Bird’s Eye: The shadow emotions, the ones we don’t show, don’t talk about, often don’t admit to ourselves, are the ones which may have the most to teach us. Starting with a marvellous TED talk, we shed some light on three shadows. Take a look… and they’ll grow less scary.
* Brené Brown: Listening to shame Video on TED.com (Thanks Erin!)
Shame is an unspoken epidemic, the secret behind many forms of broken behavior. Brené Brown, whose earlier talk on vulnerability became a viral hit, explores what can happen when people confront their shame head-on. Her own humor, humanity and vulnerability shine through every word.
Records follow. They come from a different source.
(** C40. elfMemorySize against elfLoaderInstantiate, for an image with segments
    that lie in the file and in the address space: the size is the greatest
    end of a segment, so the least bound of all of them, and a target of that
    size is enough, instantiation succeeds in it and touches nothing else. *)
Theorem elfMemorySize_suffices m elf v :
  elf_at m elf v → v.(v_hdr).(e_phoff) ≠ 0 → Forall (segment_sound v.(v_size)) v.(v_segs) →
  ∃ n, elfMemorySize elf m = Done n m ∧
    (∀ h, h ∈ v.(v_segs) → h.(p_paddr) + h.(p_memsz) ≤ n) ∧
    (n = 0 ∨ ∃ h, h ∈ v.(v_segs) ∧ n = h.(p_paddr) + h.(p_memsz)) ∧
    ∀ memory file img, loading m elf v memory n file img → target elf v memory n →
      ∃ m', elfLoaderInstantiate elf memory m = Done ElfLoaderReturnOK m' ∧
        load_bytes m' memory (Z.to_nat n) = Some (spec_instantiate file v.(v_segs) img) ∧
        same_off m m' memory n.
Proof.
  intros Hat Hoff Hs. eexists. split; [by apply elfMemorySize_ok|].
  assert (He : extents v = map seg_end v.(v_segs)).
  { unfold extents. by replace (e_phoff (v_hdr v) =? 0) with false by lia. }
  set (n := foldl Z.max 0 (extents v)).
  assert (Hb : ∀ h, h ∈ v.(v_segs) → h.(p_paddr) + h.(p_memsz) ≤ n).
  { intros h Hh. rewrite Forall_forall in Hs. rewrite <- (seg_end_exact _ h (Hs h Hh)).
    apply foldl_max_bound. rewrite He. by apply list_elem_of_fmap_2. }
  split; [exact Hb|]. split.
  - destruct (foldl_max_in (extents v) 0) as [Hz|Hin]; [by left|right]. rewrite He in Hin at 2.
    apply list_elem_of_fmap in Hin as (h & Hh & Hin). exists h. split; [done|]. unfold n.
    rewrite Hh. rewrite Forall_forall in Hs. by apply (seg_end_exact _ _ (Hs h Hin)).
  - intros memory file img Hld Htg.
    destruct (elfLoaderInstantiate_ok m elf v memory n file img Hld Htg Hoff) as (m' & Hi & [_ _ Hl] & Hso).
    + apply Forall_forall. intros h Hh. rewrite Forall_forall in Hs. destruct (Hs h Hh). split; auto.
    + by exists m'.
Qed.
(** The loop over the entries of one relocation section, from entry [i] on. *)
Lemma relocate_loop name (l : list Elf64_Rela) b s n rb rs rn rd :
  named_entries is_symtab v k.(lk_names) s_dynsym = (b, (s, n)) →
  named_entries is_rela v k.(lk_names) name = (rb, (rs, rn)) →
  (∀ m, linkable m v k → holds_named decode_rela is_rela m v k.(lk_names) name l) →
  Forall (reloc_ok msize k.(lk_syms)) l →
  ∀ l' (i : nat) m img, drop i l = l' → linking m img →
  ∃ m', for_up (length l') (Z.of_nat i) () (λ i _,
      o ← mul_int (default rd rs) i;
      relocate_one elf writable executable b (default 0 s) (ptr_add rb o)) m =
      Done (loop_result (spec_relocate v writable executable k.(lk_syms) l' img).2) m' ∧
    linking m' (spec_relocate v writable executable k.(lk_syms) l' img).1 ∧
    same_off m m' writable msize.
Proof using Htg.
  intros Hsy Hre Hh Hok. induction l' as [|r l' IH]; intros i m img Hdrop Hlink; simpl.
  { exists m. by split_and!. }
  apply drop_S' in Hdrop as [Hr Hdrop]. pose proof Hlink as [[Him _ _] Hlk].
  destruct (named_entry _ _ _ _ _ _ _ _ _ _ rd (im_data _ _ _ Him) (Hh m Hlk) Hre) as [_ Hent].
  destruct (Hent _ _ Hr) as (Hmul & Hnz & Hdec).
  pose proof (relocate_one_ok m img _ _ _ _ r Hlink Hsy Hnz Hdec (Forall_lookup_1 _ _ _ _ Hok Hr)) as Hone.
  destruct (reloc_value k.(lk_syms) r) as [value|].
  - destruct Hone as (m1 & H1 & Hl1 & Hs1).
    rewrite bind_assoc, (bind_done _ _ _ _ _ Hmul), (bind_done _ _ _ _ _ H1).
    destruct (IH (S i) m1 _ Hdrop Hl1) as (m2 & H2 & Hl2 & Hs2).
    exists m2. replace (Z.of_nat i + 1) with (Z.of_nat (S i)) by lia. split; [exact H2|]. split; [done|].
    intros x Hx. by rewrite Hs2, Hs1.
  - exists m. rewrite bind_assoc, (bind_done _ _ _ _ _ Hmul), (bind_done _ _ _ _ _ Hone). by split_and!.
Qed.
(* ===== verification/X86.v ===== *)
(** * The x86-64 instructions of the assembly parts

    Syntax, encoding and semantics of the instruction forms that the stubs of
    include/ps4/internal/stub.h and the routines of
    source/ps4/internal/pushpop.s and kerncall.s are written with.  Local
    labels are kept as zero-size instructions, so a program reads like the
    assembly text it models; [assemble] lays it out, [run] executes it up to
    the point where control leaves it. *)

From S2P Require Import Prelude.
From S2P Require Import Memory.

Inductive reg :=
| RAX | RBX | RCX | RDX | RSI | RDI | RBP | RSP
| R8 | R9 | R10 | R11 | R12 | R13 | R14 | R15.

#[export] Instance reg_eq_dec : EqDecision reg.
Proof. solve_decision. Defined.

(** Symbols other than local labels. *)
Inductive sym :=
| S_function
| S_ps4Pushall
| S_ps4Popall
| S_ps4Kerncall
| S_ps4ResolveModuleAndSymbolOrKernelSymbol.

Inductive label := L_R | L_E | L_K.

Definition label_eqb (a b : label) : bool :=
  match a, b with L_R, L_R | L_E, L_E | L_K, L_K => true | _, _ => false end.

Inductive insn :=
| I_label (l : label)
| I_test_al (imm : Z)                    (** test $imm, %al *)
| I_mov (s d : reg)                      (** mov s, d *)
| I_load_abs (a : Z)                     (** movabs a, %rax *)
| I_imm64 (imm : Z) (d : reg)            (** movabs $imm, d *)
| I_imm32 (imm : Z) (d : reg)            (** movq $imm, d: sign-extended *)
| I_xchg_rax (r : reg)                   (** xchg %rax, r *)
| I_test (r : reg)                       (** test r, r *)
| I_xor (r : reg)                        (** xor r, r *)
| I_shr (n : Z) (r : reg)                (** shrq $n, r *)
| I_sub (n : Z) (r : reg)                (** sub $n, r *)
| I_add (n : Z) (r : reg)                (** add $n, r *)
| I_load (off : Z) (b d : reg)           (** movq off(b), d *)
| I_store (s : reg) (off : Z) (b : reg)  (** movq s, off(b) *)
| I_loadx (off : Z) (b : reg) (x : nat)  (** movdqu off(b), %xmmx *)
| I_storex (x : nat) (off : Z) (b : reg) (** movdqu %xmmx, off(b) *)
| I_jz (l : label)
| I_jnz (l : label)
| I_jmp_reg (r : reg)                    (** jmp *r *)
| I_jmp (s : sym)
| I_call (s : sym)
| I_ret.

(** ** Encoding *)

Definition rnum (r : reg) : Z :=
  match r with
  | RAX => 0 | RCX => 1 | RDX => 2 | RBX => 3 | RSP => 4 | RBP => 5 | RSI => 6 | RDI => 7
  | R8 => 8 | R9 => 9 | R10 => 10 | R11 => 11 | R12 => 12 | R13 => 13 | R14 => 14 | R15 => 15
  end.

Definition rlow (r : reg) : Z := Z.land (rnum r) 7.
Definition rhigh (r : reg) : Z := Z.shiftr (rnum r) 3.

(** REX.W with the extension bits of the reg and the r/m (or opcode) field. *)
Definition rex_w (r b : reg) : Z := 0x48 + 4 * rhigh r + rhigh b.
(** ModRM with register operands. *)
Definition modrm (r b : Z) : Z := 0xC0 + 8 * r + b.

(** The bytes of the forms the stubs use.  [here] is the offset after the
    instruction, [lab] the offset of a local label and [rel] the displacement
    the linker fills in for a symbol. *)
Definition encode (lab : label → Z) (rel : Z → sym → Z) (here : Z) (i : insn) : option (list Z) :=
  match i with
  | I_label _ => Some []
  | I_test_al n => Some [0xA8; n]
  | I_mov s d => Some [rex_w s d; 0x89; modrm (rlow s) (rlow d)]
  | I_load_abs a => Some ([0x48; 0xA1] ++ map byte.unsigned (le_split 8 a))
  | I_imm64 n d => Some ([rex_w RAX d; 0xB8 + rlow d] ++ map byte.unsigned (le_split 8 n))
  | I_imm32 n d => Some ([rex_w RAX d; 0xC7; modrm 0 (rlow d)] ++ map byte.unsigned (le_split 4 n))
  | I_xchg_rax r => Some [rex_w RAX r; 0x90 + rlow r]
  | I_test r => Some [rex_w r r; 0x85; modrm (rlow r) (rlow r)]
  | I_xor r => Some [rex_w r r; 0x31; modrm (rlow r) (rlow r)]
  | I_shr n r => Some [rex_w RAX r; 0xC1; modrm 5 (rlow r); n]
  | I_jz l => Some [0x74; u8 (lab l - here)]
  | I_jnz l => Some [0x75; u8 (lab l - here)]
  | I_jmp_reg r => Some [0x40 + rhigh r; 0xFF; modrm 4 (rlow r)]
  | I_jmp s => Some ([0xE9] ++ map byte.unsigned (le_split 4 (rel here s)))
  | I_call s => Some ([0xE8] ++ map byte.unsigned (le_split 4 (rel here s)))
  | I_ret => Some [0xC3]
  | I_sub _ _ | I_add _ _ | I_load _ _ _ | I_store _ _ _ | I_loadx _ _ _ | I_storex _ _ _ => None
  end.

Definition insn_size (i : insn) : Z :=
  match i with
  | I_label _ => 0
  | I_ret => 1
  | I_test_al _ | I_xchg_rax _ | I_jz _ | I_jnz _ => 2
  | I_mov _ _ | I_test _ | I_xor _ | I_jmp_reg _ => 3
  | I_shr _ _ => 4
  | I_jmp _ | I_call _ => 5
  | I_imm32 _ _ => 7
  | I_load_abs _ | I_imm64 _ _ => 10
  | _ => 0
  end.

(** The offset of a label; a program that jumps to a label defines it. *)
Fixpoint label_offset (off : Z) (prog : list insn) (l : label) : Z :=
  match prog with
  | [] => off
  | I_label l' :: prog => if label_eqb l' l then off else label_offset off prog l
  | i :: prog => label_offset (off + insn_size i) prog l
  end.

Fixpoint assemble_from (lab : label → Z) (rel : Z → sym → Z) (off : Z) (prog : list insn)
    : option (list Z) :=
  match prog with
  | [] => Some []
  | i :: prog =>
      b ← encode lab rel (off + insn_size i) i;
      bs ← assemble_from lab rel (off + insn_size i) prog;
      Some (b ++ bs)
  end.

Definition assemble (rel : Z → sym → Z) (prog : list insn) : option (list byte) :=
  map byte.of_Z <$> assemble_from (label_offset 0 prog) rel 0 prog.

(** ** Execution *)

Record machine := Machine {
  gpr : reg → Z;
  xmm : nat → Z;
  zf : bool;
  ram : mem }.

Definition upd (f : reg → Z) (k : reg) (v : Z) : reg → Z :=
  λ r, if rnum r =? rnum k then v else f r.
Definition updx (f : nat → Z) (k : nat) (v : Z) : nat → Z :=
  λ x, if (x =? k)%nat then v else f x.

Definition set_gpr (r : reg) (v : Z) (s : machine) : machine :=
  Machine (upd s.(gpr) r v) s.(xmm) s.(zf) s.(ram).
Definition set_xmm (x : nat) (v : Z) (s : machine) : machine :=
  Machine s.(gpr) (updx s.(xmm) x v) s.(zf) s.(ram).
Definition set_zf (b : bool) (s : machine) : machine :=
  Machine s.(gpr) s.(xmm) b s.(ram).
Definition set_ram (m : mem) (s : machine) : machine :=
  Machine s.(gpr) s.(xmm) s.(zf) m.

Definition load (n : nat) (a : Z) (s : machine) : option Z := peek s.(ram) n (u64 a).

Definition store (n : nat) (a v : Z) (s : machine) : option machine :=
  m ← store_bytes s.(ram) (u64 a) (le_split n v); Some (set_ram m s).

(** [call]: the return address goes on the stack. *)
Definition push (v : Z) (s : machine) : option machine :=
  store 8 (s.(gpr) RSP - 8) v (set_gpr RSP (u64 (s.(gpr) RSP - 8)) s).

(** An instruction that does not transfer control. *)
Definition straight (i : insn) (s : machine) : option machine :=
  match i with
  | I_label _ => Some s
  | I_test_al n => Some (set_zf (Z.land (u8 (s.(gpr) RAX)) n =? 0) s)
  | I_mov a d => Some (set_gpr d (s.(gpr) a) s)
  | I_load_abs a => v ← load 8 a s; Some (set_gpr RAX v s)
  | I_imm64 n d => Some (set_gpr d (u64 n) s)
  | I_imm32 n d => Some (set_gpr d (u64 (i32 n)) s)
  | I_xchg_rax r => Some (set_gpr r (s.(gpr) RAX) (set_gpr RAX (s.(gpr) r) s))
  | I_test r => Some (set_zf (s.(gpr) r =? 0) s)
  | I_xor r => Some (set_zf true (set_gpr r 0 s))
  | I_shr n r => let v := Z.shiftr (s.(gpr) r) n in Some (set_zf (v =? 0) (set_gpr r v s))
  | I_sub n r => let v := u64 (s.(gpr) r - n) in Some (set_zf (v =? 0) (set_gpr r v s))
  | I_add n r => let v := u64 (s.(gpr) r + n) in Some (set_zf (v =? 0) (set_gpr r v s))
  | I_load o b d => v ← load 8 (s.(gpr) b + o) s; Some (set_gpr d v s)
  | I_store a o b => store 8 (s.(gpr) b + o) (s.(gpr) a) s
  | I_loadx o b x => v ← load 16 (s.(gpr) b + o) s; Some (set_xmm x v s)
  | I_storex x o b => store 16 (s.(gpr) b + o) (s.(xmm) x) s
  | _ => None
  end.

(** How control leaves a program. *)
Inductive exit :=
| ExitJump (target : Z) (s : machine)
| ExitTail (f : sym) (s : machine)
| ExitCall (f : sym) (rest : list insn) (s : machine)
| ExitRet (target : Z) (s : machine)
| ExitFault.

(** The program from a label on: the labels of the programs here are only
    jumped to forwards. *)
Fixpoint from_label (l : label) (prog : list insn) : list insn :=
  match prog with
  | [] => []
  | I_label l' :: prog => if label_eqb l' l then prog else from_label l prog
  | _ :: prog => from_label l prog
  end.

(** [ra prog] is the address of the instruction at which [prog] starts. *)
Fixpoint run_fuel (ra : list insn → Z) (fuel : nat) (prog : list insn) (s : machine) : exit :=
  match fuel, prog with
  | S fuel, i :: prog =>
      match i with
      | I_jz l => if s.(zf) then run_fuel ra fuel (from_label l prog) s else run_fuel ra fuel prog s
      | I_jnz l => if s.(zf) then run_fuel ra fuel prog s else run_fuel ra fuel (from_label l prog) s
      | I_jmp_reg r => ExitJump (s.(gpr) r) s
      | I_jmp f => ExitTail f s
      | I_call f =>
          match push (ra prog) s with Some s => ExitCall f prog s | None => ExitFault end
      | I_ret =>
          match load 8 (s.(gpr) RSP) s with
          | Some t => ExitRet t (set_gpr RSP (u64 (s.(gpr) RSP + 8)) s)
          | None => ExitFault
          end
      | _ => match straight i s with Some s => run_fuel ra fuel prog s | None => ExitFault end
      end
  | _, _ => ExitFault
  end.

(** Every jump goes forwards, so the length of the program is fuel enough. *)
Definition run (ra : list insn → Z) (prog : list insn) (s : machine) : exit :=
  run_fuel ra (length prog) prog s.

(** Execution of a concrete program on a symbolic state. *)
Ltac x86_step :=
  cbn [run_fuel app length straight set_gpr set_xmm set_zf set_ram zf gpr ram xmm from_label label_eqb
       upd updx rnum Z.eqb Pos.eqb Nat.eqb mbind option_bind].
Brené Brown studies vulnerability, courage, authenticity, and shame.
* Humiliation by Wayne Koestenbaum review, The Guardian
Humiliation is always a reminder of our embodied being – it involves flesh and fluids and unwanted (or shamefully desired) intrusions. Koestenbaum recalls many instances of his own body’s abject eruption, from childhood accidents such as sneezing on his hand at school to deadpan anecdotes from his erotic life: “Sitting beside a playwright, I began ejaculating, and at just that instant an urban planner walked into the room.” This last (delightfully context-free) anecdote points to the book’s first key insight: humiliation requires, or at least imagines, a trio. While one may burn with shame alone, or suffer embarrassment in the presence of one other, humiliation’s “infernal waltz” is danced by victim, protagonist and witness: “The scene’s horror – its energy, its electricity – invokes the presence of three.”
With fame, of course, the triad structure remains but the witnesses multiply, and some of Humiliation is devoted to persons whose celebrity is or was largely a matter of having their bodies exposed, or speculated on in more than one sense.
* Disgust’s Evolutionary Role Is Irresistible to Researchers New York Times
Disgust is the Cinderella of emotions. While fear, sadness and anger, its nasty, flashy sisters, have drawn the rapt attention of psychologists, poor disgust has been hidden away in a corner, left to muck around in the ashes.
No longer. Disgust is having its moment in the light as researchers find that it does more than cause that sick feeling in the stomach. It protects human beings from disease and parasites, and affects almost every aspect of human relations, from romance to politics.
Disgust was not completely ignored in the past. Charles Darwin tackled the subject in “The Expression of the Emotions in Man and Animals.” He described the face of disgust, documented by Guillaume-Benjamin Duchenne in his classic study of facial expressions in 1862, as if one were expelling some horrible-tasting substance from the mouth.
“I never saw disgust more plainly expressed,” Darwin wrote, “than on the face of one of my infants at five months, when, for the first time, some cold water, and again a month afterwards, when a piece of ripe cherry was put into his mouth.”
His book did not contain an image of the infant, but fortunately YouTube has numerous videos of babies tasting lemons.